The clinical data and MRI features of the PCNSL with and without R/R are summarized in Table 1. Of the 52 patients, 31 (31/52, 59.6%) patients achieved CR, 12 (12/52, 23.1%) achieved PR, 2 (2/52, 3.8%) remained SD, and 7 (7/52, 13.5%) showed PD after first-line chemotherapy. The objective response rate was 82.7% (43/52). A total of 24 (24/52, 46.2%) PCNSL patients developed R/R after treatments (Figures 1, 2). Female sex and non-CR after first-line chemotherapy were more frequent in the R/R group than in those without R/R (p < 0.05). The median ADC values and ADC ratios were lower in the R/R group than in those without R/R (p < 0.05) (Figure 3). The median follow-up duration for all patients was 26.3 months. In the 24 patients with R/R, the median time to R/R was 13 months.
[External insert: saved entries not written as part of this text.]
(** The events that carry such an action to its end when its first timeout
    handle is [n]: for a request the oscillator stop, the wait after the
    beep, the end of the utterance and the scan delay; for a button that is
    not implemented the end of the utterance and the pause; for an email
    the transport and the reading; for a buffer action the buffer. *)
Definition resumption (ty : buttonType) (n : timerId) : list event :=
  match ty with
  | requestButton => [Expire n; Expire (S n); Complete 0; Expire (S (S n))]
  | notImplementedButton => [Complete 0; Expire n]
  | emailButton => [Complete 0; Complete 0]
  | bufferActionButton => [Complete 0]
  | _ => []
  end.

(** What the journal holds of the action when [cbpressed] is called. *)
Definition deferredJournal (b : buttonRef) (ty : buttonType) (cb : callback) : list effect :=
  match ty with
  | requestButton =>
      [Action b; Beep b; Fired stopOscillator; Fired (afterBeep b cb); Speak "request";
       Completed (afterSpeech cb); Fired (delayed cb)]
  | notImplementedButton =>
      [Action b; Speak "Not implemented"; Completed (afterRead cb); Fired (delayed cb)]
  | emailButton =>
      [Action b; Completed (afterSend b cb); Speak "message"; Completed (finished cb)]
  | bufferActionButton => [Action b; Completed (finished cb)]
  | _ => []
  end.
(** The record of the rule for [CREATE TABLE IF NOT EXISTS] for a match. *)
Definition kept_record (sqlContent : jsstring) (mi : match_info) : ConversionIssue :=
  {| lineNumber := Some (getLineNumber sqlContent (m_text mi));
     issueType := info;
     category := compatibility;
     description :=
       js "CREATE TABLE IF NOT EXISTS is supported in MariaDB 10.3 - keeping original syntax for data safety";
     originalText := Some (m_text mi);
     convertedText := None;
     autoFixed := false |}.

Definition create_int_example : jsstring :=
  js "CREATE TABLE IF NOT EXISTS `users` (`id` int(11) NOT NULL);".

Definition create_in_comment_example : jsstring :=
  js "/*!50001 CREATE TABLE IF NOT EXISTS `v` AS SELECT SQL_CALC_FOUND_ROWS * FROM s */;".

Definition create_named_text_example : jsstring :=
  js "CREATE TABLE IF NOT EXISTS text (id bigint);".

Definition create_example : jsstring :=
  js "CREATE TABLE IF NOT EXISTS `users` (`id` bigint NOT NULL);".

Definition insert_charset_example : jsstring :=
  js "INSERT INTO t (c) VALUES ('CHARACTER SET utf8 COLLATE utf8_general_ci');".

Definition insert_charset_rewritten : jsstring :=
  js "INSERT INTO t (c) VALUES ('CHARACTER SET utf8mb4 COLLATE utf8mb4_general_ci');".
Lemma loop_missing_label (coords : list (Z * SkyCoord))
    (this_df_lc : option DataFrame) :
  labels_ok labels_list coords = false →
  epoch_ok gaia_epoch_phot →
  well_shaped this_df_lc →
  for_each (λ this_df_lc '(objectid, _),
              mk_MultiIndex_object labels_list gaia_phot gaia_epoch_phot
                this_df_lc objectid)
           coords this_df_lc = Raise IndexError.
Proof.
  intros Hlabels Hepoch. revert this_df_lc.
  induction coords as [|[objectid coord] coords IH]; intros this_df_lc Hshape;
    [done|].
  cbn [labels_ok forallb] in Hlabels. cbn [for_each].
  destruct (py_index labels_list objectid) as [lab|e] eqn:Hlab.
  - simpl in Hlabels.
    destruct (head (matches gaia_phot objectid)) as [i|] eqn:Hhead.
    + destruct (first_match_lookup gaia_phot objectid i Hhead) as (p & Hp & _).
      rewrite (turn_with_match labels_list gaia_phot gaia_epoch_phot this_df_lc
                 objectid lab i p); try done.
      * by apply IH.
      * intros light_curves Hkey. exact (Hepoch _ _ Hkey).
    + rewrite (turn_without_match labels_list gaia_phot gaia_epoch_phot
                 this_df_lc objectid lab); [by apply IH | done |].
      by destruct (matches gaia_phot objectid).
  - unfold mk_MultiIndex_object. rewrite Hlab.
    by rewrite (py_index_raises _ _ _ Hlab).
Qed.

(** When [labels_list] has no entry for the id of some input coordinate,
    matched or not, [Gaia_mk_MultiIndex] raises [IndexError] and returns no
    table. *)
Theorem missing_label_raises_index_error :
  labels_ok labels_list coords_list = false →
  epoch_ok gaia_epoch_phot →
  Gaia_mk_MultiIndex coords_list labels_list gaia_phot gaia_epoch_phot verbose
  = Raise IndexError.
Proof.
  intros Hlabels Hepoch. unfold Gaia_mk_MultiIndex.
  by rewrite (loop_missing_label coords_list None Hlabels Hepoch I).
Qed.

Lemma rows_of_object (objectid : Z) (coord : SkyCoord) (row : DF.row) :
  labels_ok labels_list coords_list = true →
  epoch_ok gaia_epoch_phot →
  (objectid, coord) ∈ coords_list →
  matches gaia_phot objectid ≠ [] →
  row ∈ object_rows labels_list gaia_phot gaia_epoch_phot objectid →
  ∃ df,
    Gaia_mk_MultiIndex coords_list labels_list gaia_phot gaia_epoch_phot verbose
    = Ok df
    ∧ row ∈ df_rows df.
Proof.
  intros Hlabels Hepoch Hin Hsel Hrow.
  assert (some_match gaia_phot coords_list = true) as Hsome.
  { unfold some_match. apply existsb_exists. exists (objectid, coord).
    split; [by apply list_elem_of_In|].
    by destruct (matches gaia_phot objectid). }
  eexists. rewrite mk_MultiIndex_exact, Hsome by done.
  split; [reflexivity|]. cbn [df_rows table_of].
  apply list_elem_of_In, in_flat_map. exists (objectid, coord).
  split; by apply list_elem_of_In.
Qed.

(** For an object whose first matched source has light curves, every entry
    of each of the three light curves becomes a row of the table. *)
Theorem epoch_entries_all_become_rows (objectid : Z) (coord : SkyCoord)
    (lab band : string) (i : nat) (p : Phot.row)
    (light_curves : gmap string (list LC.row)) (tab : list LC.row)
    (e : LC.row) :
  labels_ok labels_list coords_list = true →
  epoch_ok gaia_epoch_phot →
  (objectid, coord) ∈ coords_list →
  py_index labels_list objectid = Ok lab →
  head (matches gaia_phot objectid) = Some i →
  gaia_phot !! i = Some p →
  gaia_epoch_phot !! str (Phot.source_id p) = Some light_curves →
  band ∈ bands →
  light_curves !! band = Some tab →
  e ∈ tab →
  ∃ df,
    Gaia_mk_MultiIndex coords_list labels_list gaia_phot gaia_epoch_phot verbose
    = Ok df
    ∧ epoch_row objectid lab band e ∈ df_rows df.
Proof.
  intros Hlabels Hepoch Hin Hlab Hhead Hp Hkey Hband Htab He.
  apply (rows_of_object objectid coord); try done.
  { intros Hnil. by rewrite Hnil in Hhead. }
  unfold object_rows. rewrite Hlab, Hhead, Hp, Hkey.
  apply list_elem_of_In, in_flat_map. exists band.
  split; [by apply list_elem_of_In|]. rewrite Htab. simpl.
  apply in_map. by apply list_elem_of_In.
Qed.


(** The mean photometry is not used for a source that has light curves,
    even when they are all empty: such an object gets no row at all, and
    the function still returns a table. *)
Theorem empty_light_curves_give_no_rows (objectid : Z) (coord : SkyCoord)
    (i : nat) (p : Phot.row) (light_curves : gmap string (list LC.row)) :
  labels_ok labels_list coords_list = true →
  epoch_ok gaia_epoch_phot →
  (objectid, coord) ∈ coords_list →
  head (matches gaia_phot objectid) = Some i →
  gaia_phot !! i = Some p →
  gaia_epoch_phot !! str (Phot.source_id p) = Some light_curves →
  (∀ band, band ∈ bands → light_curves !! band = Some []) →
  ∃ df,
    Gaia_mk_MultiIndex coords_list labels_list gaia_phot gaia_epoch_phot verbose
    = Ok df
    ∧ ∀ row, row ∈ df_rows df → DF.objectid row ≠ objectid.
Proof.
  intros Hlabels Hepoch Hin Hhead Hp Hkey Hempty.
  assert (some_match gaia_phot coords_list = true) as Hsome.
  { unfold some_match. apply existsb_exists. exists (objectid, coord).
    split; [by apply list_elem_of_In|].
    by destruct (matches gaia_phot objectid). }
  eexists. rewrite mk_MultiIndex_exact, Hsome by done.
  split; [reflexivity|]. cbn [df_rows table_of]. intros row Hrow Hid.
  apply list_elem_of_In, in_flat_map in Hrow as ([o c] & _ & Hrow).
  apply list_elem_of_In in Hrow.
  pose proof (row_from_objectid _ _ _ _ _ (object_rows_from _ _ _ _ _ Hrow)) as Ho.
  rewrite Hid in Ho. subst o.
  unfold object_rows in Hrow. rewrite Hhead, Hp, Hkey in Hrow.
  destruct (py_index labels_list objectid); [|by apply elem_of_nil in Hrow].
  apply list_elem_of_In, in_flat_map in Hrow as (band & Hband & Hrow).
  rewrite (Hempty band) in Hrow by (by apply list_elem_of_In). done.
Qed.

End TableRows.


Lemma rows_belong_to_matched_input_objects_witness :
  ∃ df row,
    Gaia_mk_MultiIndex (numpy := Demo.numpy) (astropy := Demo.astropy)
      Demo.coords_list Demo.labels_list Demo.gaia_phot Demo.gaia_epoch_phot 0
    = Ok df
    ∧ row ∈ df_rows df
    ∧ (∃ coord, (DF.objectid row, coord) ∈ Demo.coords_list)
    ∧ py_index Demo.labels_list (DF.objectid row) = Ok (DF.label row)
    ∧ DF.band row ∈ band_names
    ∧ matches Demo.gaia_phot (DF.objectid row) ≠ [].
Proof.
  eexists. eexists.
  assert (Gaia_mk_MultiIndex (numpy := Demo.numpy) (astropy := Demo.astropy)
            Demo.coords_list Demo.labels_list Demo.gaia_phot
            Demo.gaia_epoch_phot 0 = Ok _) as Hrun by (vm_compute; reflexivity).
  split; [exact Hrun|].
  match goal with
  | |- ?r ∈ ?l ∧ _ =>
      assert (r ∈ l) as Hrow by (cbn [df_rows]; apply list_elem_of_here)
  end.
  split; [exact Hrow|].
  exact (rows_belong_to_matched_input_objects (numpy := Demo.numpy)
           (astropy := Demo.astropy) _ _ _ _ _ _ _ Hrun Hrow).
Defined.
Eighteen (18/52, 34.6%) patients died, and the median time to death was 20.9 months.

TABLE 1

Table 1. The clinical data and MRI findings of patients with and without relapsed/refractory (R/R) primary central nervous system lymphoma (PCNSL).

FIGURE 1

Figure 1. A 64-year-old man with pathologically confirmed primary central nervous system lymphoma (PCNSL). (A,B) Axial T2WI (A) and contrast-enhanced (CE) T1WI (B) showing an enhanced tumor (white arrow) arising from the right thalamus, with peritumoral edema (open arrowhead) and poorly enhanced central necrosis (black arrow). (C) Diffusion-weighted image (DWI) showing hyperintensity in the solid part of the tumor (white arrow). (D) Measured apparent diffusion coefficient (ADC) value (circular region of interest) and ADC ratio were 0.61 × 10 mm²/s and 0.86, respectively. (E) Complete response was achieved after first-line chemotherapy. (F) Recurrent tumor (arrowheads) along bilateral ventricles were observed 8 months after complete response. (G) Diffuse large B cell lymphoma with round nuclei, high nuclear cytoplasmic ratio, and numerous apoptotic bodies was observed in pathologic examination (HE staining, × 400). (H) The proliferation rate determined from the immunohistochemical Ki-67 labeling index was 90%. Only the dark brown stained nuclei were considered immunopositive (original magnification 400).

FIGURE 2

Figure 2. A 70-year-old man with pathologically confirmed PCNSL. (A–C) Axial T1WI (A), T2-fluid attenuated inversion recovery (FLAIR) (B), and CE T1WI (C) showing an enhanced tumor (white arrow) arising from left basal ganglia, with spot intratumoral hemorrhage (black arrowhead), peritumoral edema (open arrowhead), and focal intratumoral necrosis (black arrow). (D) DWI showing hyperintensity in the tumor mass (white arrow). (E) Measured ADC value (circular region of interest) was 0.75 × 10 mm²/s and ADC ratio was 1.19. (F,G) Obvious shrinkage of tumor mass (white arrowhead) with complete response (G) was observed after first-line chemotherapy. No tumor recurrence was detected at 13 months follow-up after treatments. (H) The proliferation rate determined from the immunohistochemical Ki-67 labeling index was 90% (original magnification 400).

FIGURE 3

Figure 3. Box plots of (A) ADC values and (B) ADC ratios in PCNSL with and without relapsed/refractory (R/R) disease. Lower (A) ADC values and (B) ADC ratios in the R/R group (median ADC value, 0.66 × 10⁻³ mm²/s; median ADC ratio, 0.88) compared with the non-P/R group (median ADC value, 0.75 × 10⁻³ mm²/s; median ADC ratio, 1.04) (Mann–Whitney U test, p < 0.05) were observed. Boxes indicate the interquartile range, and whiskers indicate the range. The horizontal line represents the median in each box. Circles represent outliers, defined as distances >1.5 times the interquartile range less than the first quartile or greater than the third quartile. The star represents an extreme value, defined as a distance greater than 3 times the interquartile range above the third quartile.

ROC curve analyses of ADC

The ROC analyses of the ADC values and ratios for differentiation between the R/R and non-R/R groups are shown in Figure 4. The cut-off points for the ADC value and ADC ratio were 0.68 × 10⁻³ mm²/s and 0.97, respectively. An AUC of 0.78 and 0.77 were obtained for the ADC value and ADC ratio, respectively.

FIGURE 4

Figure 4. Receiver operating characteristic (ROC) curves of (A) ADC value and (B) ADC ratio for the prediction of R/R PCNSL, with optimal cut-off value of 0.68 × 10⁻³ mm²/s and 0.97, respectively. The AUCs of ADC value and ADC ratio in the prediction of P/R are 0.78 and 0.77, respectively.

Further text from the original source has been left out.